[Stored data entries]
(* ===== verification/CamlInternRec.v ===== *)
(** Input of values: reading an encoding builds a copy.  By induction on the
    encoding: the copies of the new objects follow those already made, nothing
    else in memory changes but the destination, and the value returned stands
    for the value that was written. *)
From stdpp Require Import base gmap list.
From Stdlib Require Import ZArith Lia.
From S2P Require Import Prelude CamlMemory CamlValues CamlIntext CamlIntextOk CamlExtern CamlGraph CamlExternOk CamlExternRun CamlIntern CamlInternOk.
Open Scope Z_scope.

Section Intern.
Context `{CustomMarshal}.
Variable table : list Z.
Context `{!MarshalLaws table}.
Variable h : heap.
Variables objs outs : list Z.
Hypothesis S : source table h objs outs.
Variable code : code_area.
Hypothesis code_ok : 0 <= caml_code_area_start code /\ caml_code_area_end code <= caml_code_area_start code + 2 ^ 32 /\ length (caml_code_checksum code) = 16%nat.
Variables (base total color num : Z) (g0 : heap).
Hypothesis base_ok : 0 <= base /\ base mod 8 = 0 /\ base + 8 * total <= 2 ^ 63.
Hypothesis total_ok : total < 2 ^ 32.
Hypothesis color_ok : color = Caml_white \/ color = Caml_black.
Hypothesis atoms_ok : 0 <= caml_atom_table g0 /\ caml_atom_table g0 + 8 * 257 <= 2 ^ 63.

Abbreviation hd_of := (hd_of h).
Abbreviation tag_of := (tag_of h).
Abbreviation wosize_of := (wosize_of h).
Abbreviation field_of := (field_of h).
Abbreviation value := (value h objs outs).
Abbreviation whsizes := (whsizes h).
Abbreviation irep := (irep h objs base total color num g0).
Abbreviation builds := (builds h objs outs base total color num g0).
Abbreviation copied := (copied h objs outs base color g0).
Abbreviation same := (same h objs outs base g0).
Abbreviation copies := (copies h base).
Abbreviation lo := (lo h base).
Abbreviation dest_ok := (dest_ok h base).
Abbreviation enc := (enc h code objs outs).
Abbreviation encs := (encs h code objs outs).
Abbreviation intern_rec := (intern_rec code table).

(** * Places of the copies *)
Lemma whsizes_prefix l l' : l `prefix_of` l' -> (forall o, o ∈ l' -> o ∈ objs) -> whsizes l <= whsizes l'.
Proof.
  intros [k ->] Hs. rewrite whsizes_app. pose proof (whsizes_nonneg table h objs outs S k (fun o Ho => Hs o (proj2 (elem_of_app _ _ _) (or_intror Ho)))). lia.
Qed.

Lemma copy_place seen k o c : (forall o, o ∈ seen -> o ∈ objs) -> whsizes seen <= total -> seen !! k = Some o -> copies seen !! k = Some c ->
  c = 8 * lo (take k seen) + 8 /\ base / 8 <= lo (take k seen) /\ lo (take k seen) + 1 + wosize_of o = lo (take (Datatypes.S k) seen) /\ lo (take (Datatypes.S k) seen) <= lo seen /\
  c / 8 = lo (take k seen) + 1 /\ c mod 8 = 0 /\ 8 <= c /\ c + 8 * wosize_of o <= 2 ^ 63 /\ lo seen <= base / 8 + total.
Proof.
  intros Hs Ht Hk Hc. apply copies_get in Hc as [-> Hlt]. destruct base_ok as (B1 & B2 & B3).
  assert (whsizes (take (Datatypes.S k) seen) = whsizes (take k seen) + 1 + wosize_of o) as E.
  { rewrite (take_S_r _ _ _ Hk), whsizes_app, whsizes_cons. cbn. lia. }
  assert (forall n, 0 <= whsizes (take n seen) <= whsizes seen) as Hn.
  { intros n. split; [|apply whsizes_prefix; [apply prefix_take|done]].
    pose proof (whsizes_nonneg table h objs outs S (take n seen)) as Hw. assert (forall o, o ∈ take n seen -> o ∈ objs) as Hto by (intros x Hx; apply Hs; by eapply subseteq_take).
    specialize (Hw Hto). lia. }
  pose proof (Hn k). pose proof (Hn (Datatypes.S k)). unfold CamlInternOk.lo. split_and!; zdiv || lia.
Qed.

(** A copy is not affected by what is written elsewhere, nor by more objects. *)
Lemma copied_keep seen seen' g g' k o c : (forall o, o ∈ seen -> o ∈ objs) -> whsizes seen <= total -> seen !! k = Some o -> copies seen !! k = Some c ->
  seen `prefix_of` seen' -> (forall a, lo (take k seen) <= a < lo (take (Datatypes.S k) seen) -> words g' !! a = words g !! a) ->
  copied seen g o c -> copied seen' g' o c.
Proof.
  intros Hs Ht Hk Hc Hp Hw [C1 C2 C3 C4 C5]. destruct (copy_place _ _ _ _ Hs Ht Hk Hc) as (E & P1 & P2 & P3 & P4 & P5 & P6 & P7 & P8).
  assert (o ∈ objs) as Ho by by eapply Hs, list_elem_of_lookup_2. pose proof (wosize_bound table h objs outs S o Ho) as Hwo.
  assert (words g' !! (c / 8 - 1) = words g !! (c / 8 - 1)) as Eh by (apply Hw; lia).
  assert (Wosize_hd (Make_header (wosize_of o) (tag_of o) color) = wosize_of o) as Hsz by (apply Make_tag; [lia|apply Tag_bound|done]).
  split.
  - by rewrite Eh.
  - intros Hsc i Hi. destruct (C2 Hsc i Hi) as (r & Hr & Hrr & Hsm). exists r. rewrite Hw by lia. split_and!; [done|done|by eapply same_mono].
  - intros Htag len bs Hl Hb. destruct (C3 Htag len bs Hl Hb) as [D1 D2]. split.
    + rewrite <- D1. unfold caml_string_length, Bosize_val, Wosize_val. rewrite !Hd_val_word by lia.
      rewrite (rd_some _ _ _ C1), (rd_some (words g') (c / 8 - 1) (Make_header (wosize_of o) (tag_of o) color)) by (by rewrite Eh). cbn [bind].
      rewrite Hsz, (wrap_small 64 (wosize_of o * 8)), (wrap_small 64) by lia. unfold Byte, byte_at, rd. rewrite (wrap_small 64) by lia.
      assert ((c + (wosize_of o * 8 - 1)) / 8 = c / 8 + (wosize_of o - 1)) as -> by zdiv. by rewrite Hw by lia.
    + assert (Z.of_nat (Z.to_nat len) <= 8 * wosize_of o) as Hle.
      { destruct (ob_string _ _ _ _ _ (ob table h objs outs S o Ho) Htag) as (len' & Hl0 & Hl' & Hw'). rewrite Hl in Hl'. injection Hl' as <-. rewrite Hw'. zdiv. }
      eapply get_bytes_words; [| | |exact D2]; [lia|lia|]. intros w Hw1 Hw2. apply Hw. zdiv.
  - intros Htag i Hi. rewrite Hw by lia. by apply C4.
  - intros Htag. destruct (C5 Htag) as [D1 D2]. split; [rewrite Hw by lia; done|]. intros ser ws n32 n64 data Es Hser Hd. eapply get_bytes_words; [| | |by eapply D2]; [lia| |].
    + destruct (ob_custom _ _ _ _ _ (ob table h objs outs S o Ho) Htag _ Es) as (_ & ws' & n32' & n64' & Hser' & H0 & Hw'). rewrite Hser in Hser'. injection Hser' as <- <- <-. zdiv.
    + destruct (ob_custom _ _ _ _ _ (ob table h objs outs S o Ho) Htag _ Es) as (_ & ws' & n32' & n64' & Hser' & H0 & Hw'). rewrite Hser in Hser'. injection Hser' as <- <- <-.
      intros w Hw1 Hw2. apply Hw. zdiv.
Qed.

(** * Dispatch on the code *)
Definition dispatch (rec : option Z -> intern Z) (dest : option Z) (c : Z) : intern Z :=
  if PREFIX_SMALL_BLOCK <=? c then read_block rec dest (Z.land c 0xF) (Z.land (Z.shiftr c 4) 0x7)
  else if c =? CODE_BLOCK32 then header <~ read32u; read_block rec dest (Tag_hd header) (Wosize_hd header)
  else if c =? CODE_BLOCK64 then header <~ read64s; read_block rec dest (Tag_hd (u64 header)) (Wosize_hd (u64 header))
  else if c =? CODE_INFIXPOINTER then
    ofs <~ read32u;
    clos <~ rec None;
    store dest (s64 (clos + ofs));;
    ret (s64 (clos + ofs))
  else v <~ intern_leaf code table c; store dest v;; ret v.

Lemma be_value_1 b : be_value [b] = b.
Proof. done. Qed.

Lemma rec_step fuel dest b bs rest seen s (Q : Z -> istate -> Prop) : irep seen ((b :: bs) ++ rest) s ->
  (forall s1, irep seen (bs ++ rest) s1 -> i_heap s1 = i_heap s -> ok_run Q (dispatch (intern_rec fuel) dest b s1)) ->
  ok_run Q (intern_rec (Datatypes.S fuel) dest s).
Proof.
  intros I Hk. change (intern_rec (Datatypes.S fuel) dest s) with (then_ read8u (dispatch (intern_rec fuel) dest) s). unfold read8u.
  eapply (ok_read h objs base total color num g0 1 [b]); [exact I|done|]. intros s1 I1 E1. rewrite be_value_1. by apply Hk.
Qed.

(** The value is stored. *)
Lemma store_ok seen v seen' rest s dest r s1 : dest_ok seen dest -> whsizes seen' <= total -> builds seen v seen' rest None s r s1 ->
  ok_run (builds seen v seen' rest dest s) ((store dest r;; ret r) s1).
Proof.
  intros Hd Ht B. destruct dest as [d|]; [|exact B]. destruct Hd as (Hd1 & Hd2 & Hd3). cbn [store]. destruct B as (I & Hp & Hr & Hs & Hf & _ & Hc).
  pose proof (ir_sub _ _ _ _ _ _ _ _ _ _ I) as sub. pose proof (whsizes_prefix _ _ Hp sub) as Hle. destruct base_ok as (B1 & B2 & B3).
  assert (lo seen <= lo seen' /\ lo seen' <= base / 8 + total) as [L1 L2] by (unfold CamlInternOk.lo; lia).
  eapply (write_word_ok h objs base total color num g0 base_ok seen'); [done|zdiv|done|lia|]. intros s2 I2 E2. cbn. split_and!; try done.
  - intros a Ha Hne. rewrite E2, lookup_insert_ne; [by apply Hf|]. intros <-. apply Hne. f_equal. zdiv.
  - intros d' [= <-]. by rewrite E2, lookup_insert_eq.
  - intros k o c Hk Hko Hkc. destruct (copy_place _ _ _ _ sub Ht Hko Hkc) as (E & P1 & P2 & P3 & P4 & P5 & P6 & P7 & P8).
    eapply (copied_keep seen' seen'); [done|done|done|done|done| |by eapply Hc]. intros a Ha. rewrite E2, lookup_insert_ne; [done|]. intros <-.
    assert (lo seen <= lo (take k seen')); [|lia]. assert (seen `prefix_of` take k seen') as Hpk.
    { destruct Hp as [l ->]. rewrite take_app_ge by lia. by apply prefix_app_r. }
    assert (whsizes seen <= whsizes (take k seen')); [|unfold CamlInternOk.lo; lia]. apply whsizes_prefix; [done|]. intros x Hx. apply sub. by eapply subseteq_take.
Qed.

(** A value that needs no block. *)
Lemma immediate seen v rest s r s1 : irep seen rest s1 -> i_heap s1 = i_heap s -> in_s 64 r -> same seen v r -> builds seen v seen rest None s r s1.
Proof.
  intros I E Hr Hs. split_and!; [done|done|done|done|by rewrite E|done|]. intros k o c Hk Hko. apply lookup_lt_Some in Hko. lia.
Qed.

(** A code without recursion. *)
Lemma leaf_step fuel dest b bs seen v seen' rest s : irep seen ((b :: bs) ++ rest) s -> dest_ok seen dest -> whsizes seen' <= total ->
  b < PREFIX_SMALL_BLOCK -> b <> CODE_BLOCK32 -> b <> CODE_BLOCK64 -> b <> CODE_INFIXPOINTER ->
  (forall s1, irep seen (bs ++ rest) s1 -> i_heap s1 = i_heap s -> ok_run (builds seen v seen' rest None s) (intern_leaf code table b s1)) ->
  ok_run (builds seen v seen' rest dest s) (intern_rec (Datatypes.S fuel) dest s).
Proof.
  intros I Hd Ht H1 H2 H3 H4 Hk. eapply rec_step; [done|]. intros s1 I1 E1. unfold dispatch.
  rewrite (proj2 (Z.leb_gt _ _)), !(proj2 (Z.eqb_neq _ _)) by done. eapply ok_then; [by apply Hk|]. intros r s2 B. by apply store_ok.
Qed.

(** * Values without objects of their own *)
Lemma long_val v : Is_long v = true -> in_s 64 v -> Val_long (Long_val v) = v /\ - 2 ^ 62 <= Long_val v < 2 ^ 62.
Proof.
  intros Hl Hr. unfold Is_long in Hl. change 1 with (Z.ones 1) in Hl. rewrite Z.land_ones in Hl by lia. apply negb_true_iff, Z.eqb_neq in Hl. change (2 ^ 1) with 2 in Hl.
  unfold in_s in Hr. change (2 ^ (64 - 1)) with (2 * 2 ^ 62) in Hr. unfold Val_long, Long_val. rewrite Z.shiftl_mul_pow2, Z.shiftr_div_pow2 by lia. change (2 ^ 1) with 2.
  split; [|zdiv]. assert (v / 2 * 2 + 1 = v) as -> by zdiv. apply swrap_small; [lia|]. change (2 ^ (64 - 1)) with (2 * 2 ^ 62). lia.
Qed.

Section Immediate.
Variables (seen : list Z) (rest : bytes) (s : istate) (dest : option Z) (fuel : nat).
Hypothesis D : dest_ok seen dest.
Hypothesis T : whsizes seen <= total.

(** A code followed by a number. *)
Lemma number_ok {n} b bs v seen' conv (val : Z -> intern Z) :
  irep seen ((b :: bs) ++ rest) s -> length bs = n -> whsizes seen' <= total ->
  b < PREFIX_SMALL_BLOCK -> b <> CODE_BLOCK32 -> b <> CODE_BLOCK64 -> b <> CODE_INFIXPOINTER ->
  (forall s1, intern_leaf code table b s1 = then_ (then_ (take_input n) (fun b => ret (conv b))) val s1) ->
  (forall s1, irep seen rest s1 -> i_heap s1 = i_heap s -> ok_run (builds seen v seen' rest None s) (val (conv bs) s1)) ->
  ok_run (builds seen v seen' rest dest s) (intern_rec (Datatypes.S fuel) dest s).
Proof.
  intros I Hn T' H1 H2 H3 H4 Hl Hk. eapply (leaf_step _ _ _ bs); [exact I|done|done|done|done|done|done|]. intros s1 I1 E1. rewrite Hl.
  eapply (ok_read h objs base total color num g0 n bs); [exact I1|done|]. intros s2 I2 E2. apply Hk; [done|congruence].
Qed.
--
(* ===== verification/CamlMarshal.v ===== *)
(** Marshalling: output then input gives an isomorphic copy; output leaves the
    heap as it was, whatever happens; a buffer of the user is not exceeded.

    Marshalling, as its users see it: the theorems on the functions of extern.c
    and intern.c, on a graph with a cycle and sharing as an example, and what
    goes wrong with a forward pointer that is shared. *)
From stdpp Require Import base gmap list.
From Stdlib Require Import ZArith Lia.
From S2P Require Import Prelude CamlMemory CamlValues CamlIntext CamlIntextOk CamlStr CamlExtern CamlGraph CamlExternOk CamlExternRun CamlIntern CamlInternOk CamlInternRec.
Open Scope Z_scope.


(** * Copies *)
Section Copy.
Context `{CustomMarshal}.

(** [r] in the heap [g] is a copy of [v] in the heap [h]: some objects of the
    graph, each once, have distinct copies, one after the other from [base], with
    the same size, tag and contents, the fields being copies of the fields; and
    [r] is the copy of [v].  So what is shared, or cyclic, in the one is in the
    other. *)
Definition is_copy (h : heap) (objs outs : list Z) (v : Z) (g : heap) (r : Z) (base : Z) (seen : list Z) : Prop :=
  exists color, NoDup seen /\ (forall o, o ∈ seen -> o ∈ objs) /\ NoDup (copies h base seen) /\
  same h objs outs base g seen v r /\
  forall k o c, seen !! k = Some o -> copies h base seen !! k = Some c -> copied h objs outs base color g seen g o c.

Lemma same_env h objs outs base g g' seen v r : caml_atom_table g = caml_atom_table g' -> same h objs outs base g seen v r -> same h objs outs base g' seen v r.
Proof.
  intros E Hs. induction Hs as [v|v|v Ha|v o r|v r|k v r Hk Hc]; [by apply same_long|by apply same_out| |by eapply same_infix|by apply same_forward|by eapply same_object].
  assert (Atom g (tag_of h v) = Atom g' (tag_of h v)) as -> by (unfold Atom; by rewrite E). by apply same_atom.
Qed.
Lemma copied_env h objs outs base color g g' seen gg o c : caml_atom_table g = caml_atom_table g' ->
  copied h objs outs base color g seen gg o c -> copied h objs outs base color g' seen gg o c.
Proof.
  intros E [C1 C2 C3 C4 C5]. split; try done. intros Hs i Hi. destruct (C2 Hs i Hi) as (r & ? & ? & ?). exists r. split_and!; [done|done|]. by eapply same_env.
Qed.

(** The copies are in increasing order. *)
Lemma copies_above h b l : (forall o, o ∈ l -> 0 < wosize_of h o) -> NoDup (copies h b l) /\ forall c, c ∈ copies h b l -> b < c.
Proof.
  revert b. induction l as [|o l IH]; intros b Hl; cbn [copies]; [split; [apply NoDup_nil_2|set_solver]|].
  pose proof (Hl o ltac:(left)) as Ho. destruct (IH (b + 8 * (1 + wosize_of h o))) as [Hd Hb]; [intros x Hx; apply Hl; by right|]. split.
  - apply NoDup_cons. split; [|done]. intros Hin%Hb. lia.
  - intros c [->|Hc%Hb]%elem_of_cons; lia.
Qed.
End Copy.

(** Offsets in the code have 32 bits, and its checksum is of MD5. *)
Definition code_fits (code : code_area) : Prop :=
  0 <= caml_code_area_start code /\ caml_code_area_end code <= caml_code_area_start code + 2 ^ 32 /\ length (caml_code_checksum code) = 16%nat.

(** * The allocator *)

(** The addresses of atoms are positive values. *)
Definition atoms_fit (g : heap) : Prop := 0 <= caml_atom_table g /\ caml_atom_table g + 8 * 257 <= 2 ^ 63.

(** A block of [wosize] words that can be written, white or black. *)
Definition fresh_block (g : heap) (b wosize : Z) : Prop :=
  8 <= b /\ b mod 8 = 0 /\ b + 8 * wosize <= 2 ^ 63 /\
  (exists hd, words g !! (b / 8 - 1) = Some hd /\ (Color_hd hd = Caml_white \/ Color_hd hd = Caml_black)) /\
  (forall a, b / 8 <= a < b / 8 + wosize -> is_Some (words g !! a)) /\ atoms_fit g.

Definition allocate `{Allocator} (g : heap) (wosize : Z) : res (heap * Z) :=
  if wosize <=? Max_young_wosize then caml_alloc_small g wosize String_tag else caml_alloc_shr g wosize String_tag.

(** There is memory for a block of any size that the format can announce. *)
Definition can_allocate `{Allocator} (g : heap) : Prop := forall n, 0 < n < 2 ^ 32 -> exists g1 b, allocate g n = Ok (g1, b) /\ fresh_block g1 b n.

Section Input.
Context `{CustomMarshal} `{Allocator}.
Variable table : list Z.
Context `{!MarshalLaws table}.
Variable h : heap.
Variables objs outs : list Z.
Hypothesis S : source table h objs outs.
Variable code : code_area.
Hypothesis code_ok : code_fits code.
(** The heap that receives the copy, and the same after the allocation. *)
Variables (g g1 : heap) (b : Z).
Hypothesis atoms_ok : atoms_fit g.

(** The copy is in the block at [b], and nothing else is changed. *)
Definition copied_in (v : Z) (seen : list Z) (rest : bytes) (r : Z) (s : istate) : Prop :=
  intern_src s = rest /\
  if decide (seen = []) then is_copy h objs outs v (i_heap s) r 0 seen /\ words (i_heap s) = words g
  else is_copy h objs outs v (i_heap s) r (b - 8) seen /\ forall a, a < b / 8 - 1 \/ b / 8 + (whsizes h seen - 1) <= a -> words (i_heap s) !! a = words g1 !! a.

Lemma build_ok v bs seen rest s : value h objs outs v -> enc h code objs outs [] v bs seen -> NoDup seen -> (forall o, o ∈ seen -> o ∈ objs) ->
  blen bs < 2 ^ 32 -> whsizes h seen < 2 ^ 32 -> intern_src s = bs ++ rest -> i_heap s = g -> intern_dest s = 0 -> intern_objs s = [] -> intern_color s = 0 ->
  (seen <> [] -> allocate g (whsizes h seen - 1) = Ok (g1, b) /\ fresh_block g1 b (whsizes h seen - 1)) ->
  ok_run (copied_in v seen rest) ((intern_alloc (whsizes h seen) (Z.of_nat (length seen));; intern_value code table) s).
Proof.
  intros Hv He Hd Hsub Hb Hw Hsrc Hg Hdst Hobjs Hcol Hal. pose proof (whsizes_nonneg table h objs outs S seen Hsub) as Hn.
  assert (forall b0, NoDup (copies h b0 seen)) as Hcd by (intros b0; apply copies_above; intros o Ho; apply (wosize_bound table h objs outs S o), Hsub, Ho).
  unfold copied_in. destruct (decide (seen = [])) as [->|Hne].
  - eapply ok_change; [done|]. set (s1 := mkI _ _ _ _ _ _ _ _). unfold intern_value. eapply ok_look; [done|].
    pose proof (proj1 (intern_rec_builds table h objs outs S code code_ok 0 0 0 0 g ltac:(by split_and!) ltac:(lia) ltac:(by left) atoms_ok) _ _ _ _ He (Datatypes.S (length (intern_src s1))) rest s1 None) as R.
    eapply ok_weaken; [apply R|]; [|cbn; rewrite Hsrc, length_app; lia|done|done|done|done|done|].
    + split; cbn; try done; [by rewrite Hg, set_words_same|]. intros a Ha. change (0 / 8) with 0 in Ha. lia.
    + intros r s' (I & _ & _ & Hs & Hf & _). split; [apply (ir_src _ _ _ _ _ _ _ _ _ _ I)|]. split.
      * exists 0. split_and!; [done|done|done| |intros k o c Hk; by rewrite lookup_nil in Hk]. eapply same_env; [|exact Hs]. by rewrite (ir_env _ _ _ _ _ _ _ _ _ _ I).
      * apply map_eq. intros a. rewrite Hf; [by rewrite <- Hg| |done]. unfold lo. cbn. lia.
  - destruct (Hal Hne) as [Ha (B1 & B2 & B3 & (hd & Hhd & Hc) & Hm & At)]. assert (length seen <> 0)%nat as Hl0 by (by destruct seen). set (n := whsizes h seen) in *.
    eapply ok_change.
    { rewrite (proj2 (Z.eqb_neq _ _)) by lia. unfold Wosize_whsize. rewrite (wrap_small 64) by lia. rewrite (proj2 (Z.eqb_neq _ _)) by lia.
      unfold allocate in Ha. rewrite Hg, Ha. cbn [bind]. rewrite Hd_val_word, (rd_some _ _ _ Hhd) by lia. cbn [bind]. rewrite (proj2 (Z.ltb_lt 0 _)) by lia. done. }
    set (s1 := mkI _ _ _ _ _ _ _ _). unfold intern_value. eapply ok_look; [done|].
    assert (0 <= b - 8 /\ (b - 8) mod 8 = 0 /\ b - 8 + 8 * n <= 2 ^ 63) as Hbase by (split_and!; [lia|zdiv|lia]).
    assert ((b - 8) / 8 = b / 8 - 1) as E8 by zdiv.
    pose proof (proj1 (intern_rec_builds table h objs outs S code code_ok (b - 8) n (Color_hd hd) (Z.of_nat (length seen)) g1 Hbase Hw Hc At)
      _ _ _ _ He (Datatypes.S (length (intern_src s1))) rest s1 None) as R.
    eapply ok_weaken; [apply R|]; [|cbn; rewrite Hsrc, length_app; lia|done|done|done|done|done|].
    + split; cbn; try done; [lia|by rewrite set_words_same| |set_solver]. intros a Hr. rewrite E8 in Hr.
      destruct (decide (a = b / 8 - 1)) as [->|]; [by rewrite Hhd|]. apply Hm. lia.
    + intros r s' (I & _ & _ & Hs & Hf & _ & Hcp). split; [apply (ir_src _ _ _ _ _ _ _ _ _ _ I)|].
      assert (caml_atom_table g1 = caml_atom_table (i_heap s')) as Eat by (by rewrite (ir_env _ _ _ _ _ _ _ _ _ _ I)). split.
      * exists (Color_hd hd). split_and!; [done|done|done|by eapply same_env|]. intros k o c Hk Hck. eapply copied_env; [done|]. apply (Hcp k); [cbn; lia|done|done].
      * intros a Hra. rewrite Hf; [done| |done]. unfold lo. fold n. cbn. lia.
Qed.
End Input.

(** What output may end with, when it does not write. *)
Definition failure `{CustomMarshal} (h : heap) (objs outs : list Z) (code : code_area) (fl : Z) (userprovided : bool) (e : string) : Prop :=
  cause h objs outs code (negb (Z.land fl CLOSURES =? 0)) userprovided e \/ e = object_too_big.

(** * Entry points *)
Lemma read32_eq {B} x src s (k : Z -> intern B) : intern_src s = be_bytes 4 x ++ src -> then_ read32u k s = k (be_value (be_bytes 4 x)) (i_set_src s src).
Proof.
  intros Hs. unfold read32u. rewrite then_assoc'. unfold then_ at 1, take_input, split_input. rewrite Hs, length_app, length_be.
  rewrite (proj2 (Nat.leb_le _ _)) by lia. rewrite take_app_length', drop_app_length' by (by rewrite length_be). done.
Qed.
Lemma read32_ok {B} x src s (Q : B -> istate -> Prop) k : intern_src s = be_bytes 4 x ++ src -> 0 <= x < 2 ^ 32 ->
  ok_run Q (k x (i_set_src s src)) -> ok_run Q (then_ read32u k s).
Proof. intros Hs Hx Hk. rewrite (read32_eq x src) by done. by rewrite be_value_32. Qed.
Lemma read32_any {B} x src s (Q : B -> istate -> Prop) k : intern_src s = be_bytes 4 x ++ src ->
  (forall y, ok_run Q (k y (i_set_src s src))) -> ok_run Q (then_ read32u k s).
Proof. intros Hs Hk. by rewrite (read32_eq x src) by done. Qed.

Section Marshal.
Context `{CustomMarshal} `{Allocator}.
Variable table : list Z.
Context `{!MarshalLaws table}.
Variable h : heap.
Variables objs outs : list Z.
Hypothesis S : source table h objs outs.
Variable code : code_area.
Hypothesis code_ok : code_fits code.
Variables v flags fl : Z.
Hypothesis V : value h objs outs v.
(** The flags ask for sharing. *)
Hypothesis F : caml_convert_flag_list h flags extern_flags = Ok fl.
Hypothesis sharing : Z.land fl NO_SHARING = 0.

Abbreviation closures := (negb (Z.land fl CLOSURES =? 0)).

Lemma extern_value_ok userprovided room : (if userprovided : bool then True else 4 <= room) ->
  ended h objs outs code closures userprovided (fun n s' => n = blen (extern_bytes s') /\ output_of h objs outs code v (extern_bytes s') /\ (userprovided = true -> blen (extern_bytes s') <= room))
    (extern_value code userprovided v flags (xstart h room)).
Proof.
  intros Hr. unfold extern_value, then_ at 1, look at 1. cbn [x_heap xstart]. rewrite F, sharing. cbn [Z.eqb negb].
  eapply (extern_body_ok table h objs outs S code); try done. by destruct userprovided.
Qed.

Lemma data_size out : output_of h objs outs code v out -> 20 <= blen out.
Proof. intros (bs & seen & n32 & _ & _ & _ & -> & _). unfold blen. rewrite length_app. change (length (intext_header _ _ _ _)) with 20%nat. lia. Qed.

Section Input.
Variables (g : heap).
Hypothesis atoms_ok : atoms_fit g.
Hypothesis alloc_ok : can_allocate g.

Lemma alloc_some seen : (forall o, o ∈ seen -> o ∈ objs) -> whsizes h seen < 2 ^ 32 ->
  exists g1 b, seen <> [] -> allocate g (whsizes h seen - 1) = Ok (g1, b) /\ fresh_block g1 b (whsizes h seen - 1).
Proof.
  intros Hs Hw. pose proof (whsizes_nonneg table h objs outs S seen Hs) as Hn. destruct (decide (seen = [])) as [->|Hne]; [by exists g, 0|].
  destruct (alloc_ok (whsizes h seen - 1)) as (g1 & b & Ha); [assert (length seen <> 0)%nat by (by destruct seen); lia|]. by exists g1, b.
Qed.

[Your goal]
Set down, unchanged, only those lines above that fall between the line with "(* ===== verification/CamlInternRec.v" and the line with "encoding: the copies", the two end lines included.

[Answer space]
(* ===== verification/CamlInternRec.v ===== *)
(** Input of values: reading an encoding builds a copy.  By induction on the
    encoding: the copies of the new objects follow those already made, nothing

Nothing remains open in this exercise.